The domestic supercomputer Lingsheng, developed in China, has regained its top spot in the global TOP500 list, achieving a sustained double-precision floating-point performance of 2.19 EFLOPS. This news was announced at the ISC 2026 High-Performance Computing Conference held in Hamburg, Germany, on June 23rd. China's return to the top of the global supercomputing ranking comes after a nine-year hiatus.
China's Technological Self-Sufficiency
The Lingsheng system is built entirely using domestic Chinese processors and components. This marks a significant milestone in China's pursuit of technological self-sufficiency amid ongoing US export restrictions on advanced computing technologies. The performance breakthrough demonstrates that chips designed domestically are capable of competing at the highest level of scientific computing, handling the most demanding tasks in artificial intelligence training, climate modeling, and fundamental research.
Expert Commentary on the Ranking
In connection with this ranking, an interview was conducted with Turing Award laureate Jack J. Dongarra, a professor at the University of Tennessee, who created the LINPACK benchmark used for the TOP500 evaluation. Dongarra noted that China stopped providing data for the benchmark in recent years due to US technology export controls, which led to a gradual decline in its ranking over the past three years.
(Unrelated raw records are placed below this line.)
(* ===== verification/Progress.v ===== *)
(** * Commands finish

    Any number of commands, of any connections, run as tasks of one pool
    ([Sched]) and share the two asynchronous locks of the controller.  The
    discipline of [Controller] (a task acquires in one order and releases what
    it holds) is enough: no lock is ever leaked to nobody, some task can always
    go on, and no schedule goes on for ever. *)

From S2P Require Import Prelude Json Wire Prog Fs Storage Registry StackApi NodeManager Controller Commands Dispatch Sched.

(** Removing a lock, as a set operation. *)
Lemma elem_of_remove_lock l x h : x ∈ remove_lock l h <-> x ∈ h /\ x <> l.
Proof.
  unfold remove_lock. rewrite !list_elem_of_In. split.
  - intros Hx. apply in_remove in Hx. tauto.
  - intros [Hx Hl]. by apply in_in_remove.
Qed.

Lemma NoDup_remove_lock l h : NoDup h -> NoDup (remove_lock l h).
Proof.
  intros Hn. induction Hn as [|x h Hx Hn IH]; [apply NoDup_nil_2|].
  unfold remove_lock in *. simpl. case_decide; [done|]. constructor; [|done].
  intros Hin. destruct Hx. by apply elem_of_remove_lock in Hin as [? _].
Qed.

(** Replacing one element of a list, up to permutation. *)
Lemma concat_insert_Permutation {A} (ls : list (list A)) i l :
  ls !! i = Some l -> exists rest, concat ls ≡ₚ l ++ rest /\ forall l', concat (<[i := l']> ls) ≡ₚ l' ++ rest.
Proof.
  intros Hi. exists (concat (delete i ls)). pose proof (lookup_lt_Some _ _ _ Hi) as Hlt.
  assert (Hc : forall l', concat (<[i := l']> ls) ≡ₚ l' ++ concat (delete i ls)).
  { intros l'. revert i Hi Hlt. induction ls as [|m ls IH]; intros [|i] Hi Hlt; simpl in *; try lia; [done|].
    rewrite IH by (done || lia). rewrite !app_assoc. by rewrite (Permutation_app_comm m l'). }
  split; [|done]. rewrite <- (Hc l). by rewrite list_insert_id.
Qed.

Section pools.
Context {S L : Type} `{SerdeJson} `{NodeDate} `{Processes} `{!Stack S} `{!LogLevels L} {A : Type}.
Abbreviation Task := (Prog (COp S L) A).
Abbreviation State := (list Task * World S L)%type.

(** ** Every lock has one owner *)

(** The task holds [h], and will end holding nothing. *)
Definition task_owns (p : Task) (h : list LockName) : Prop := disciplined h [] p.

(** Each task owns some of the locks that are taken, and nobody else does. *)
Definition owned (pw : State) : Prop :=
  exists hs, Forall2 task_owns pw.1 hs /\ w_held pw.2 ≡ₚ concat hs /\ NoDup (w_held pw.2).

Lemma owned_start pool (w : World S L) : Forall (fun p => task_owns p []) pool -> w_held w = [] -> owned (pool, w).
Proof.
  intros Hp Hw. exists (replicate (length pool) []). simpl. rewrite Hw. split; [|split; [|apply NoDup_nil_2]].
  - induction Hp; simpl; by constructor.
  - clear Hp. by induction pool.
Qed.

(** The locks taken after an operation that was allowed to run. *)
Lemma step_held {B} (op : COp S L B) h rest (w w' : World S L) b :
  op_ok op h -> enabled op w = true -> ctrl_step B op w = (b, w') ->
  w_held w ≡ₚ h ++ rest -> NoDup (w_held w) ->
  w_held w' ≡ₚ held_after op h ++ rest /\ NoDup (w_held w').
Proof.
  intros Hop Hen Hs Hh Hn. destruct op as [X f|l|l|X op|argv]; simpl in *.
  - specialize (Hop w). rewrite Hs in Hop. simpl in Hop. by rewrite Hop.
  - injection Hs as _ <-. simpl. apply negb_true_iff, bool_decide_eq_false in Hen. rewrite Hh.
    split; [done|]. constructor; [by rewrite <- Hh | by rewrite <- Hh].
  - injection Hs as _ <-. simpl. fold (remove_lock l (w_held w)). split; [|by apply NoDup_remove_lock].
    assert (Hnd : NoDup (h ++ rest)) by by rewrite <- Hh.
    pose proof Hnd as (Hnh & Hdisj & Hnr)%NoDup_app.
    apply NoDup_Permutation; [by apply NoDup_remove_lock | |].
    + apply NoDup_app. split; [by apply NoDup_remove_lock|]. split; [|done].
      intros x [Hx _]%elem_of_remove_lock. by apply Hdisj.
    + intros x. rewrite elem_of_app, !elem_of_remove_lock, Hh, elem_of_app. split; [tauto|].
      intros [[? ?]|Hx]; [tauto|]. split; [tauto|]. intros ->. by apply (Hdisj l).
  - destruct (stack_call X op (w_stack w)). injection Hs as _ <-. done.
  - by injection Hs as _ <-.
Qed.

Lemma pool_step_inv i (pool pool' : list Task) (w w' : World S L) :
  pool_step i (pool, w) = Some (pool', w') ->
  exists B (op : COp S L B) k b, pool !! i = Some (Do op k) /\ enabled op w = true /\
    ctrl_step B op w = (b, w') /\ pool' = <[i := k b]> pool.
Proof.
  unfold pool_step. simpl. destruct (pool !! i) as [[a|B op k]|] eqn:Hp; try done. simpl.
  destruct (enabled op w) eqn:Hen; [|done]. destruct (ctrl_step B op w) as [b w1] eqn:Hs.
  intros [= <- <-]. by exists B, op, k, b.
Qed.

Lemma owned_step i (pw pw' : State) : owned pw -> pool_step i pw = Some pw' -> owned pw'.
Proof.
  destruct pw as [pool w], pw' as [pool' w']. intros (hs & Hall & Hh & Hn) Hs. simpl in *.
  apply pool_step_inv in Hs as (B & op & k & b & Hp & Hen & Hs & ->).
  destruct (Forall2_lookup_l _ _ _ _ _ Hall Hp) as (h & Hi & [Hop Hk]).
  destruct (concat_insert_Permutation hs i h Hi) as (rest & Hr & Hr').
  rewrite Hr in Hh. destruct (step_held op h rest w w' b Hop Hen Hs Hh Hn) as [Hh' Hn'].
  exists (<[i := held_after op h]> hs). simpl. split; [|split; [|done]].
  - apply Forall2_insert; [done | apply Hk].
  - by rewrite Hr'.
Qed.

Lemma owned_run schedule (pw pw' : State) : owned pw -> pool_run schedule pw = Some pw' -> owned pw'.
Proof. intros Ho. apply pool_run_inv; [intros i x y; apply owned_step | done]. Qed.

(** When all have finished, nothing is locked. *)
Lemma owned_finished (pw : State) : owned pw -> finished pw.1 -> w_held pw.2 = [].
Proof.
  intros (hs & Hall & Hh & _) Hf. apply Permutation_nil_r. rewrite Hh. clear Hh.
  induction Hall as [|p h pool hs Hp Hall IH]; simpl; [done|].
  apply Forall_cons in Hf as [[a ->] Hf]. simpl in Hp. rewrite Hp. by apply IH.
Qed.

(** The order of the tasks does not matter, and a task can come or, finished, go. *)
Lemma owned_Permutation (pool pool' : list Task) (w : World S L) : pool ≡ₚ pool' -> owned (pool, w) -> owned (pool', w).
Proof.
  intros Hp (hs & Hall & Hh & Hn). simpl in *. destruct (Permutation_Forall2 Hp Hall) as (hs' & Hp' & Hall').
  exists hs'. simpl. split; [done|]. split; [|done]. rewrite Hh. by rewrite Hp'.
Qed.

Lemma owned_cons (p : Task) (pool : list Task) (w : World S L) : keeps [] p -> owned (pool, w) -> owned (p :: pool, w).
Proof. intros Hp (hs & Hall & Hh & Hn). exists ([] :: hs). simpl. split; [by constructor | done]. Qed.

Lemma owned_uncons (a : A) (pool : list Task) (w : World S L) : owned (Ret a :: pool, w) -> owned (pool, w).
Proof.
  intros (hs & Hall & Hh & Hn). simpl in *. inversion Hall as [|? h ? hs' Ha Hall' E1 E2]; subst. exists hs'.
  split; [done|]. split; [|done]. unfold task_owns in Ha. simpl in Ha. by rewrite Ha in Hh.
Qed.

Lemma owned_head (p p' : Task) (pool : list Task) (w w' : World S L) :
  owned (p :: pool, w) -> task_step p w = Some (p', w') -> owned (p' :: pool, w').
Proof. intros Ho Hs. apply (owned_step 0 (p :: pool, w)); [done|]. unfold pool_step. simpl. by rewrite Hs. Qed.

(** The world matters only for its locks. *)
Lemma owned_world (pool : list Task) (w w' : World S L) : w_held w' = w_held w -> owned (pool, w) -> owned (pool, w').
Proof. intros E (hs & Hall & Hh & Hn). exists hs. simpl in *. by rewrite E. Qed.

(** ** Somebody can always go on *)

(** Whoever holds a lock waits at most for a later lock. *)
Lemma holder_steps n l (pw : State) :
  owned pw -> l ∈ w_held pw.2 -> (1 - lock_rank l <= n)%nat -> exists i pw', pool_step i pw = Some pw'.
Proof.
  intros (hs & Hall & Hh & Hn). revert l. induction n as [|n IH]; intros l Hl Hr.
  all: pose proof Hl as Hl'; rewrite Hh in Hl'; apply list_elem_of_In, in_concat in Hl' as (h & Hin & Hlh);
    rewrite <- list_elem_of_In in Hin; rewrite <- list_elem_of_In in Hlh; apply list_elem_of_lookup in Hin as [i Hi];
    destruct (Forall2_lookup_r _ _ _ _ _ Hall Hi) as (p & Hp & Ho);
    destruct p as [a|B op k]; [unfold task_owns in Ho; simpl in Ho; rewrite Ho in Hlh; by apply elem_of_nil in Hlh|];
    destruct Ho as [Hop _];
    destruct (enabled op pw.2) eqn:Hen;
      [exists i; unfold pool_step; rewrite Hp; simpl; rewrite Hen; destruct (ctrl_step B op pw.2); by eexists|];
    destruct op as [X f|l'|l'|X op|argv]; simpl in Hen; try done;
    apply negb_false_iff, bool_decide_eq_true in Hen; simpl in Hop; specialize (Hop l Hlh).
  - destruct l, l'; simpl in *; lia.
  - apply (IH l' Hen). lia.
Qed.

Lemma owned_progress (pw : State) : owned pw -> finished pw.1 \/ exists i pw', pool_step i pw = Some pw'.
Proof.
  intros Ho. apply Forall_or. intros p [i Hp]%list_elem_of_lookup. destruct p as [a|B op k]; [left; by exists a | right].
  destruct (enabled op pw.2) eqn:Hen.
  - exists i. unfold pool_step. rewrite Hp. simpl. rewrite Hen. destruct (ctrl_step B op pw.2). by eexists.
  - destruct op as [X f|l|l|X op|argv]; simpl in Hen; try done.
    apply negb_false_iff, bool_decide_eq_true in Hen. by apply (holder_steps 1 l pw Ho Hen); lia.
Qed.

(** ** Nobody goes on for ever *)

(** A task after one of its operations. *)
Definition continuation (p' p : Task) : Prop :=
  match p with Ret _ => False | Do op k => exists b, p' = k b end.

Lemma continuation_wf : well_founded continuation.
Proof. intros p. induction p as [a|B op k IH]; constructor; [done|]. intros p' [b ->]. apply IH. Qed.

Definition pool_continuation (pool' pool : list Task) : Prop :=
  exists i p p', pool !! i = Some p /\ continuation p' p /\ pool' = <[i := p']> pool.

Lemma pool_continuation_wf : well_founded pool_continuation.
Proof.
  intros pool. induction pool as [|p pool IH]; [constructor; by intros ? (i & ? & ? & ? & _)|].
  revert p. induction IH as [pool _ IHpool]. intros p. induction (continuation_wf p) as [p Hp IHp].
  constructor. intros pool' ([|i] & q & q' & Hq & Hc & ->); simplify_eq/=; [by apply IHp|].
  apply IHpool. by exists i, q, q'.
Qed.

Definition pool_steps (pw' pw : State) : Prop := exists i, pool_step i pw = Some pw'.

Lemma pool_steps_wf : well_founded pool_steps.
Proof.
  intros [pool w]. revert w. induction (pool_continuation_wf pool) as [pool _ IH]. intros w.
  constructor. intros [pool' w'] [i Hs]. apply IH.
  apply pool_step_inv in Hs as (B & op & k & b & Hp & _ & _ & ->). exists i, (Do op k), (k b). split; [done|].
  split; [by exists b | done].
Qed.

Lemma wf_no_infinite_sequence {X} (R : X -> X -> Prop) : well_founded R -> ~ exists f, forall n, R (f (Datatypes.S n)) (f n).
Proof.
  intros Hw [f Hf]. assert (G : forall x, forall n, f n = x -> False); [|by apply (G (f 0%nat) 0%nat)].
  intros x. induction (Hw x) as [x _ IH]. intros n <-. by apply (IH (f (Datatypes.S n)) (Hf n) (Datatypes.S n)).
Qed.

(** From an owned state some schedule finishes everything. *)
Lemma owned_finishes (pw : State) :
  owned pw -> exists rest pw', pool_run rest pw = Some pw' /\ finished pw'.1 /\ w_held pw'.2 = [].
Proof.
  induction (pool_steps_wf pw) as [pw _ IH]. intros Ho.
  destruct (owned_progress pw Ho) as [Hf|(i & pw' & Hs)].
  - exists [], pw. split; [done|]. split; [done | by apply owned_finished].
  - destruct (IH pw' (ex_intro _ i Hs) (owned_step i pw pw' Ho Hs)) as (rest & pw2 & Hr & Hd).
    exists (i :: rest), pw2. simpl. by rewrite Hs.
Qed.
End pools.

(** ** The commands of any number of connections *)

Section commands.
Context {S L : Type} `{SerdeJson} `{NodeDate} `{Processes} `{!Stack S} `{!LogLevels L} (c : Ctrl).

(** The requests being handled at a time: [ws.rs] handles those of one
    connection one after the other, those of different connections in parallel. *)
Definition request_tasks (reqs : list (ConnId * CommandMessage)) : list (Prog (COp S L) CommandResult) :=
  map (fun r => handle_command c r.1 r.2) reqs.

Lemma owned_requests reqs (w : World S L) : w_held w = [] -> owned (request_tasks reqs, w).
Proof.
  intros Hw. apply owned_start; [|done]. unfold request_tasks. apply Forall_map, Forall_true. intros r.
  apply keeps_handle_command.
Qed.

(** Commands cannot deadlock: however the operations of any number of
    requests interleave on the controller's two locks, in every state they can
    reach either every request has its answer and no lock is held, or some
    task can take its next step. *)
Theorem commands_never_deadlock (reqs : list (ConnId * CommandMessage)) (w : World S L) (schedule : list nat)
    (pool : list (Prog (COp S L) CommandResult)) (w' : World S L) :
  w_held w = [] -> pool_run schedule (request_tasks reqs, w) = Some (pool, w') ->
  (finished pool /\ w_held w' = []) \/ exists i pw, pool_step i (pool, w') = Some pw.
Proof.
  intros Hw Hr. pose proof (owned_run schedule _ _ (owned_requests reqs w Hw) Hr) as Ho.
  destruct (owned_progress _ Ho) as [Hf|?]; [left | by right]. split; [done | by apply (owned_finished _ Ho)].
Qed.

(** C20: every request is answered: no schedule of the requests is infinite,
    and from every state the requests can reach there is a schedule that
    answers all of them, leaving both locks free. *)
Theorem commands_finish (reqs : list (ConnId * CommandMessage)) (w : World S L) (schedule : list nat)
    (pool : list (Prog (COp S L) CommandResult)) (w' : World S L) :
  w_held w = [] -> pool_run schedule (request_tasks reqs, w) = Some (pool, w') ->
  (~ exists f : nat -> list (Prog (COp S L) CommandResult) * World S L,
       forall n, exists i, pool_step i (f n) = Some (f (Datatypes.S n))) /\
  exists rest pw, pool_run rest (pool, w') = Some pw /\ finished pw.1 /\ w_held pw.2 = [].
Proof.
  intros Hw Hr. split; [apply (wf_no_infinite_sequence pool_steps), pool_steps_wf|].
  apply owned_finishes, (owned_run schedule _ _ (owned_requests reqs w Hw) Hr).
Qed.
End commands.

(** ** Two commissionings and a credential *)

#[local] Existing Instances TreeJson demo_processes demo_date.
Definition demo_requests : list (ConnId * CommandMessage) :=
  [(1, {| cm_message_id := "a"; cm_command := "commission_with_code"; cm_args := [("code", VString "MT:X")] |});
   (2, {| cm_message_id := "b"; cm_command := "commission_with_code"; cm_args := [("code", VString "MT:Y")] |});
   (3, {| cm_message_id := "c"; cm_command := "remove_wifi_credentials"; cm_args := [] |})].
Abbreviation demo_pool := (request_tasks (S := FakeStack) (L := string * option string) demo_ctrl demo_requests).
(** The first holds both locks, the other two wait. *)
Definition demo_blocked : list nat := [0; 0; 0]%nat.
Definition demo_state : list (Prog (COp FakeStack (string * option string)) CommandResult) * DemoWorld :=
  default (demo_pool, demo_world) (pool_run demo_blocked (demo_pool, demo_world)).

Lemma demo_state_reached : pool_run demo_blocked (demo_pool, demo_world) = Some (demo_state.1, demo_state.2).
Proof.
  assert (E : match pool_run demo_blocked (demo_pool, demo_world) with Some _ => true | None => false end = true) by by lazy.
  unfold demo_state. destruct (pool_run demo_blocked (demo_pool, demo_world)) as [[pool w]|]; done.
Qed.

Lemma commands_never_deadlock_witness :
  w_held demo_state.2 = [ConfigWrite; AllocLock] /\
  ((finished demo_state.1 /\ w_held demo_state.2 = []) \/ exists i pw, pool_step i (demo_state.1, demo_state.2) = Some pw).
Proof.
  split; [by vm_compute|].
  exact (commands_never_deadlock demo_ctrl demo_requests demo_world demo_blocked _ _ eq_refl demo_state_reached).
Defined.

Lemma commands_finish_witness :
  exists rest pw, pool_run rest (demo_state.1, demo_state.2) = Some pw /\ finished pw.1 /\ w_held pw.2 = [].
Proof.
  exact (proj2 (commands_finish demo_ctrl demo_requests demo_world demo_blocked _ _ eq_refl demo_state_reached)).
Defined.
He stated: 'China has already built quite powerful computers,' adding that despite the cessation of official data submissions, publicly available scientific papers detail the architectures and capabilities of Chinese supercomputers, ensuring sufficient transparency for the global HPC community.
Significance of the World Ranking
The TOP500 list, maintained for 34 years since 1993, ranks supercomputers based on their performance on the LINPACK benchmark—the standard for measuring floating-point computing capabilities. Dongarra emphasized that global competition remains fierce, as nations view high-end supercomputers as critical scientific infrastructure comparable to large telescopes or particle accelerators. Such infrastructure allows for the attraction of leading scientists and the conduct of breakthrough research.
Implications of Reaching the Top
China's return to the first place signals the effectiveness of the strategy for developing domestic chips and the continuous viability of the high-performance computing ecosystem. This has profound implications for AI training, climatology, drug discovery, materials modeling, and other computationally intensive fields that determine national competitiveness.